If a client won’t give you a budget, they’re not serious - HipstaJules
https://medium.com/@giuliomichelon/if-a-client-wont-give-you-a-budget-they-re-not-serious-79322796f534#.rk4fujie3
======
todd8
An interesting variation of this was pointed out to me by a colleague while I
worked in a very large company. We would often get requests from management to
size various efforts. Often it would be hard to accurately guesstimate how
long something would take. (Do we get to use a team of the companies most
experienced kernel developers? Or will it be work done by some external
company?) My colleague pointed out that often the management team had already
made the decision and were just looking for numbers to justify their plan.
They had a budget, but wouldn't reveal it.

This meant that realistic sizings were often met with skepticism. "Do you
really think that would take 22 person-years of effort?" Predictably, this led
to the decision being made without the sizing (why did we have to spend two
weeks on the estimate just to have it thrown out) or with an unrealistic
adjustment made to the sizing (again why bother with the estimate).
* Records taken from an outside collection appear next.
(* ===== verification/Dispatcher.v ===== *)
(** * The dispatcher (orchestration/dispatcher.py)

    Selecting a worker, creating an assignment, the lease of an assignment
    (acknowledge, renew) and the submission of its result. *)

From S2P Require Import Prelude Models Database Outbox Provenance Assignments Gates Retry Workflow Spend Controller Budgets.
From S2P Require Import Recovery Decimal.

Definition DEFAULT_MAX_CONCURRENT_ASSIGNMENTS : Z := 10.

Inductive DispatchOutcome : Type :=
| DISPATCHED | IDEMPOTENT | NO_WORKER | BACKPRESSURE | SPEND_HOLD | DISPATCH_SKIPPED.
#[export] Instance DispatchOutcome_eq_dec : EqDecision DispatchOutcome.
Proof. solve_decision. Defined.

Record DispatchResult : Type := mk_dispatch_result {
  dr_outcome : DispatchOutcome;
  dr_assignment : option positive
}.

(** ** Worker selection *)

Definition selectable (stage_key : ContentStage) (min_health_score : Z)
    (_ : positive) (w : WorkerRegistration) : bool :=
  bool_decide (wrk_status w = WORKER_ONLINE ∨ wrk_status w = WORKER_BUSY)
  && negb (wrk_drain w)
  && bool_decide (wrk_deregistered_at w = None)
  && (min_health_score <=? wrk_health_score w)
  && bool_decide (ContentStage_value stage_key ∈ wrk_supported_stages w)
  && (wrk_current_load w <? wrk_max_concurrency w).

(** [last_heartbeat_at ASC NULLS FIRST] *)
Definition heartbeat_le (a b : option time) : bool :=
  match a, b with
  | None, _ => true
  | Some _, None => false
  | Some x, Some y => x <=? y
  end.

Definition by_rank (p q : positive * WorkerRegistration) : bool :=
  let (a, b) := (p.2, q.2) in
  (wrk_health_score b <? wrk_health_score a)
  || ((wrk_health_score a =? wrk_health_score b)
      && ((wrk_current_load a <? wrk_current_load b)
          || ((wrk_current_load a =? wrk_current_load b)
              && heartbeat_le (wrk_last_heartbeat_at a) (wrk_last_heartbeat_at b)))).

Definition select_worker (stage_key : ContentStage) (min_health_score : Z)
    : M (option (positive * WorkerRegistration)) :=
  ws ← select w_workers (selectable stage_key min_health_score);
  mret (head (order_by by_rank ws)).

Section Dispatcher.
Context `{Settings}.

(** ** The lease *)

Definition check_extendable (a : StageAssignment) (worker_id : option positive)
    (now lease_seconds : Z) : M unit :=
  match worker_id with
  | None => mret tt
  | Some worker_id => lift_result (assert_lease_extendable a worker_id now lease_seconds)
  end.

Definition acknowledge (assignment : positive) (lease_seconds : option Z)
    (worker_id : option positive) : M unit :=
  t ← now;
  let secs := default assignment_lease_seconds lease_seconds in
  a ← the w_assignments assignment;
  check_extendable a worker_id t secs;;
  if bool_decide (worker_id ≠ None) && negb (bool_decide (asn_status a = ASN_DISPATCHED)) then
    raise (LeaseConflict "invalid_status")
  else
    modify w_assignments assignment (acknowledged_assignment t secs).

Definition renew_lease (assignment : positive) (lease_seconds : option Z)
    (worker_id : option positive) : M unit :=
  t ← now;
  let secs := default assignment_lease_seconds lease_seconds in
  a ← the w_assignments assignment;
  check_extendable a worker_id t secs;;
  modify w_assignments assignment (extend_lease t secs).

(** ** Dispatching a stage *)

Definition in_flight_in (workspace_id : positive) (_ : positive) (a : StageAssignment) : bool :=
  bool_decide (asn_workspace_id a = workspace_id) && in_flight a.

(** why a run does not get an assignment, if it does not *)
Definition dispatch_refusal (run : option PipelineRun) : option DispatchOutcome :=
  match run with
  | None => None
  | Some r =>
      if is_terminal (run_status r) then Some DISPATCH_SKIPPED
      else if bool_decide (run_status r = RUN_PAUSED) then
        if bool_decide (run_pause_reason r = Some PAUSE_SPEND_HOLD)
        then Some SPEND_HOLD else Some DISPATCH_SKIPPED
      else None
  end.

Definition create_assignment (workspace_id run : positive) (stage : ContentStage)
    (attempt_number : Z) (worker : option positive) (correlation_id : positive)
    (trace_id : option positive) (priority : Z) (provider : string) : M positive :=
  t ← now;
  span ← child_span trace_id;
  assignment ← add_assignment
    (new_assignment workspace_id run stage attempt_number worker t correlation_id span.1
       priority provider);
  match worker with
  | Some i => modify w_workers i take_slot
  | None => mret tt
  end;;
  flush;;
  emit "stage.assigned" workspace_id "pipeline_run" run correlation_id
    (Some span.1) (Some span.2)
    (JObj [("stage", JStr (ContentStage_value stage));
           ("attempt_number", JNum attempt_number 0);
           ("worker_id", match worker with Some i => JStr (uuid_str i) | None => JNull end);
           ("assignment_id", JStr (uuid_str assignment)); ("priority", JNum priority 0);
           ("provider", JStr provider)])
    "dispatcher" None 1;;
  mret assignment.

(** [workspace.priority_tier if workspace is not None else 0] *)
Definition default_priority (workspace_id : positive) : M Z :=
  ws ← session_get w_workspaces workspace_id;
  mret (base_priority_for_tier (match ws with Some w => ws_priority_tier w | None => 0 end)).

(** the rest of the dispatch, once a worker was looked for: at most one
    assignment per key, and a worker only gets it if its cost is reserved *)
Definition dispatch_to (workspace_id run : positive) (stage : ContentStage)
    (attempt_number : Z) (correlation_id : positive) (trace_id : option positive)
    (prio : Z) (effective_provider : string) (has_run : bool)
    (worker : option (positive * WorkerRegistration)) : M DispatchResult :=
  existing ← select w_assignments (keyed_as workspace_id (run, stage, attempt_number));
  already ← scalar_one_or_none existing;
  match already with
  | Some (i, _) => mret (mk_dispatch_result IDEMPOTENT (Some i))
  | None =>
      funded ←
        (if has_run && bool_decide (worker ≠ None) then
           r ← reserve_spend run stage effective_provider default_stage_estimate_usd;
           mret (bool_decide (r ≠ None))
         else mret true);
      if negb funded then mret (mk_dispatch_result SPEND_HOLD None)
      else
        i ← create_assignment workspace_id run stage attempt_number (fst <$> worker)
              correlation_id trace_id prio effective_provider;
        mret (mk_dispatch_result
                (match worker with None => NO_WORKER | Some _ => DISPATCHED end) (Some i))
  end.

(** no capacity in the workspace, or a run that gets no assignment *)
Definition dispatch_blocked (workspace_id pipeline_run_id : positive) : M (option DispatchOutcome) :=
  limit_row ← session_get w_limits workspace_id;
  let max_concurrent := match limit_row with
                        | Some l => lim_max_concurrent_assignments l
                        | None => DEFAULT_MAX_CONCURRENT_ASSIGNMENTS end in
  inflight ← select_count w_assignments (in_flight_in workspace_id);
  if max_concurrent <=? inflight then mret (Some BACKPRESSURE)
  else
    run ← session_get w_runs pipeline_run_id;
    mret (dispatch_refusal run).

Definition dispatch_stage (workspace_id pipeline_run_id : positive) (stage : ContentStage)
    (attempt_number : Z) (correlation_id : positive) (trace_id : option positive)
    (provider : option string) (priority : option Z) : M DispatchResult :=
  blocked ← dispatch_blocked workspace_id pipeline_run_id;
  match blocked with
  | Some outcome => mret (mk_dispatch_result outcome None)
  | None =>
      run_for_spend ← session_get w_runs pipeline_run_id;
      prio ← match priority with Some p => mret p | None => default_priority workspace_id end;
      provider_ok ← has_provider_capacity workspace_id provider;
      worker ← (if provider_ok : bool then select_worker stage 50 else mret None);
      dispatch_to workspace_id pipeline_run_id stage attempt_number correlation_id trace_id prio
        (if blank provider then "draft_desk" else default "draft_desk" provider)
        (bool_decide (run_for_spend ≠ None)) worker
  end.

(** The scheduler dispatches by the text of a stage.  A text that is none
    is refused by the column once the row is to be stored. *)
Definition dispatch_named (workspace_id pipeline_run_id : positive) (stage : string)
    (attempt_number : Z) (correlation_id : positive) (trace_id : option positive) : M DispatchResult :=
  match ContentStage_of_value stage with
  | Some stage => dispatch_stage workspace_id pipeline_run_id stage attempt_number correlation_id
                    trace_id None None
  | None =>
      blocked ← dispatch_blocked workspace_id pipeline_run_id;
      match blocked with
      | Some outcome => mret (mk_dispatch_result outcome None)
      | None => raise (DataError stage)
      end
  end.

(** ** Submitting a result *)

(** [session.add(PipelineStageRun(...)); flush()] under the unique key *)
Definition insert_stage_run (key : positive * ContentStage * Z) (row : PipelineStageRun) : M unit :=
  o ← session_get w_stage_runs key;
  match o with
  | Some _ => raise (IntegrityError "uq_pipeline_stage_runs_attempt")
  | None => uuid4;; insert_row w_stage_runs key row;; flush
  end.

Definition by_created_desc (p q : positive * SpendReservation) : bool :=
  rsv_created_at q.2 <=? rsv_created_at p.2.

Definition latest_open_reservation (run : positive) (stage : ContentStage) : M (option positive) :=
  rs ← select w_reservations (open_for_stage run stage);
  mret (fst <$> head (order_by by_created_desc rs)).

(** what a successful result is charged: the worker's figure if it is a
    number, else the estimate *)
Definition reported_cost (res : option json) : result exn usd :=
  match res with
  | Some (JObj kv) =>
      match default JNull (obj_get kv "estimated_cost_usd") with
      | JNull => Ok default_stage_estimate_usd
      | v => match decimal_of_json v with
             | Some (Finite m x) => Ok (decimal_usd m x)
             | Some (Infinite neg) => Ok (if neg then -1 else usd_above)
             | Some NaN => Raise (ValueError "InvalidOperation")
             | None => Ok default_stage_estimate_usd
             end
      end
  | _ => Ok default_stage_estimate_usd
  end.

Definition commit_open (run : positive) (stage : ContentStage) (res : option json) : M unit :=
  open_reservation ← latest_open_reservation run stage;
  match open_reservation with
  | None => mret tt
  | Some rsv => match reported_cost res with
                | Ok actual => commit_spend run rsv actual
                | Raise e => raise e
                end
  end.

Definition release_open (run : positive) (stage : ContentStage) : M unit :=
  open_reservation ← latest_open_reservation run stage;
  match open_reservation with
  | None => mret tt
  | Some rsv => release_spend run rsv
  end.

(** the reaction of the run to the result *)
Definition react_to_result (a : StageAssignment) (r : PipelineRun) (success : bool)
    (res : option json) (error_message : string) : M unit :=
  let run := asn_pipeline_run_id a in
  let context := default (JObj []) res in
  if success then
    span ← child_span (asn_trace_id a);
    corr ← match asn_correlation_id a with Some c => mret c | None => run_correlation r end;
    emit "stage.completed" (asn_workspace_id a) "pipeline_run" run corr
      (Some span.1) (Some span.2)
      (JObj [("stage", JStr (ContentStage_value (asn_stage a)));
             ("attempt_number", JNum (asn_attempt_number a) 0); ("context", context)])
      "dispatcher" None 1;;
    commit_open run (asn_stage a) res;;
    handle_stage_success run (asn_stage a) context
  else
    release_open run (asn_stage a);;
    handle_stage_failure run (asn_stage a) (asn_attempt_number a) error_message.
I hated
the idea that the most experienced developers where treated like they weren't
really onboard with the company's goals (because of the more conservative
estimates), while crazy proposals for version two (with specifications for new
features measuring 3 feet high) were thought to be genius; this led to version
2 being a year late and two-thirds of it's features jettisoned by the time of
the release--along with the promotion of everyone that had made the worst
mistakes.

I worked at one company where the senior staff finally outlawed the posting of
Dilbert cartoons on the development floors.

------
slgeorge
Personally, I _never_ answer this question when using an external supplier.

Because, if you do, it goes something like this:

1\. External supplier, "What's your budget for this work?" 2\. customer,
"Something between 50-100k" 3\. External supplier, "blah, blah, blah <about
how the work is hard/complex/we poor business saps just don't get it>" 4\.
External supplier, "Our initial estimate is 100k"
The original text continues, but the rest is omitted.